WHAT YOU WILL DO:
Every line from the one that contains "Forall (λ x, 0" to the end of the records must be restated word for word. No other line belongs in the answer.

▽

(** Before the last member has sent its commit, the commit is stored. *)
Lemma RequestAggregatedCommit_waits cd w :
  Z.of_nat (length (received cd w)) < nodeNumber w ->
  exists w', RequestAggregatedCommit cd w = Return (MkAck true, w') /\
    (forall r, commitsOf w' r = if decide (r = cd_Round cd) then received cd w else commitsOf w r) /\
    chans w' = chans w.
Proof.
  intros L. unfold RequestAggregatedCommit, received, commitsOf in *.
  cbn [with_srv srv with_commitData commitData]. rewrite readSlice_make.
  pose proof (readSlice_make (commitData (srv w))) as M.
  destruct (makeMap (commitData (srv w))) as [ds |] eqn:Ed; [| now destruct (commitData (srv w))].
  cbn [writeMap obind]. cbn [srv with_srv with_commitData commitData nodeNumber].
  rewrite readSlice_insert, decide_True by reflexivity.
  destruct (Z.ltb_spec (Z.of_nat (length (readSlice (commitData (srv w)) (cd_Round cd) ++ [cd])))
    (nodeNumber w)); [| lia].
  eexists. split; [reflexivity |]. split; [| reflexivity]. intros r.
  cbn [srv with_srv with_commitData commitData]. rewrite readSlice_insert. now rewrite M.
Qed.

(** The message that announces the aggregate of a signing round. *)
Definition commitMessage (r : Z) (Rs : list point) : FinalizedCommittee :=
  MkFinalized r [] (Some (encode_point (sumAll Rs))) None [].

(** The last commit makes the server announce the sum and forget the round. *)
Lemma RequestAggregatedCommit_last cd w cos Ks Rs :
  inv w -> nodeNumber w <= Z.of_nat (length (received cd w)) ->
  cosigners (srv w) = Some cos -> committeeOf cos Ks ->
  (length Ks <= length (received cd w))%nat ->
  Forall2 commits_to (firstn (length Ks) (map cd_Commit (received cd w))) Rs ->
  exists w', RequestAggregatedCommit cd w = Return (MkAck true, w') /\
    (forall r, commitsOf w' r = if decide (r = cd_Round cd) then [] else commitsOf w r) /\
    forall ch, chans w' !! ch =
      if decide (subscribed w ch) then push (commitMessage (cd_Round cd) Rs) <$> chans w !! ch
      else chans w !! ch.
Proof.
  intros I L C Hc Ln HR. unfold RequestAggregatedCommit, received, commitsOf in *.
  cbn [with_srv srv with_commitData commitData]. rewrite readSlice_make.
  pose proof (readSlice_make (commitData (srv w))) as M.
  destruct (makeMap (commitData (srv w))) as [ds |] eqn:Ed; [| now destruct (commitData (srv w))].
  cbn [writeMap obind]. cbn [srv with_srv with_commitData commitData nodeNumber cosigners].
  rewrite readSlice_insert, decide_True by reflexivity.
  destruct (Z.ltb_spec (Z.of_nat (length (readSlice (commitData (srv w)) (cd_Round cd) ++ [cd])))
    (nodeNumber w)); [lia |].
  rewrite C, (agg_commit cos Ks _ Rs Hc) by (rewrite ?length_map; assumption).
  cbn [obind]. fold (commitMessage (cd_Round cd) Rs).
  match goal with |- context [broadcast ?m ?w0] => set (msg := m); set (w1 := w0) end.
  destruct (broadcast_subs msg w1 (i_subs w I)) as (cs & E & Hcs). rewrite E. cbn [obind].
  eexists. split; [reflexivity |]. split.
  - intros r. cbn [srv with_srv with_commitData commitData with_chans].
    rewrite readSlice_delete. case_decide as D; [reflexivity |].
    cbn [w1 srv with_srv with_commitData commitData].
    rewrite readSlice_insert, decide_False by exact D. apply M.
  - intros ch. cbn [chans with_srv with_chans]. rewrite Hcs.
    destruct (decide (subscribed w ch)); [rewrite decide_True | rewrite decide_False]; auto.
Qed.


(** ** Sequences that stop the server *)

(** A commit before any committee. *)
Lemma run_fresh_commit cd : run [ECommit cd] initWorld = Some Panic.
Proof.
  cbn [run]. rewrite (panics_step (ECommit cd) initWorld inv_init); [reflexivity |].
  apply panic_commit; [cbn; lia | now left].
Qed.

(** [LeaveNetwork] closes the channel and the end of the stream closes it again. *)
Lemma run_leave_done w n ch :
  inv w -> subs (srv w) !! n = Some ch -> run [ELeave n; EDone ch] w = Some Panic.
Proof.
  intros I Hn. destruct (i_subs w I n ch Hn) as [O (st & St & _)]. cbn [run step].
  unfold LeaveNetwork. rewrite Hn.
  destruct (closeChan_open ch (with_srv (with_subs (fun s => delete n s)) w) O) as (c & Hc & ->).
  cbn [obind snd step streams with_chans with_srv]. rewrite St.
  unfold JoinNetwork_return, JoinNetwork_defer, closeChan. cbn. now rewrite lookup_insert_eq.
Qed.
Lemma Qc_sum_lookups (row : list Qc) :
  Qc_sum ((λ j, default 0 (row !! j)) <$> seq 0 (length row)) = Qc_sum row.
Proof.
  induction row as [|x row IH]; [done|].
  simpl length. rewrite <- cons_seq, <- fmap_S_seq, fmap_cons, <- list_fmap_compose.
  rewrite !Qc_sum_cons. simpl. f_equal. exact IH.
Qed.

(** Distinct positions of a non-negative row sum to at most the whole row. *)
Lemma Qc_sum_positions (row : list Qc) (fs : list nat) :
  nonneg row → NoDup fs → Forall (λ f, f < length row)%nat fs →
  0 ≤ Qc_sum ((λ f, default 0 (row !! f)) <$> fs) ≤ Qc_sum row.
Proof.
  intros Hrow Hnd Hfs.
  assert (Hg : ∀ j, 0 ≤ default 0 (row !! j)).
  { intros j. destruct (row !! j) as [x|] eqn:Hj; simpl; [|done].
    unfold nonneg in Hrow. rewrite list.Forall_forall in Hrow.
    apply Hrow. by eapply list_elem_of_lookup_2. }
  split.
  - apply Qc_sum_nonneg. unfold nonneg. apply Forall_fmap, list.Forall_forall.
    intros f _. apply Hg.
  - rewrite <- (Qc_sum_lookups row). apply Qc_sum_submseteq; [done|].
    apply NoDup_submseteq; [done|]. intros f Hf. apply elem_of_seq.
    rewrite list.Forall_forall in Hfs. specialize (Hfs f Hf). lia.
Qed.

Lemma Qc_sum_unit_terms (l : list Qc) :
  Forall (λ x, 0 ≤ x ≤ 1) l → 0 ≤ Qc_sum l ≤ Qc_of_Z (Z.of_nat (length l)).
Proof.
  induction 1 as [|x l [Hx0 Hx1] Hl [IH0 IH1]].
  - split; [done|]. change (Z.of_nat (length (@nil Qc))) with 0%Z.
    by rewrite Z2Qc_inj_0.
  - rewrite Qc_sum_cons. split; [by apply Qcplus_nonneg_nonneg|].
    simpl length. rewrite Nat2Z.inj_succ, <- Z.add_1_l, Z2Qc_inj_add, Z2Qc_inj_1.
    by apply Qcplus_le_compat.
Qed.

△

RESPONSE AREA:
  Forall (λ x, 0 ≤ x ≤ 1) l → 0 ≤ Qc_sum l ≤ Qc_of_Z (Z.of_nat (length l)).
Proof.
  induction 1 as [|x l [Hx0 Hx1] Hl [IH0 IH1]].
  - split; [done|]. change (Z.of_nat (length (@nil Qc))) with 0%Z.
    by rewrite Z2Qc_inj_0.
  - rewrite Qc_sum_cons. split; [by apply Qcplus_nonneg_nonneg|].
    simpl length. rewrite Nat2Z.inj_succ, <- Z.add_1_l, Z2Qc_inj_add, Z2Qc_inj_1.
    by apply Qcplus_le_compat.
Qed.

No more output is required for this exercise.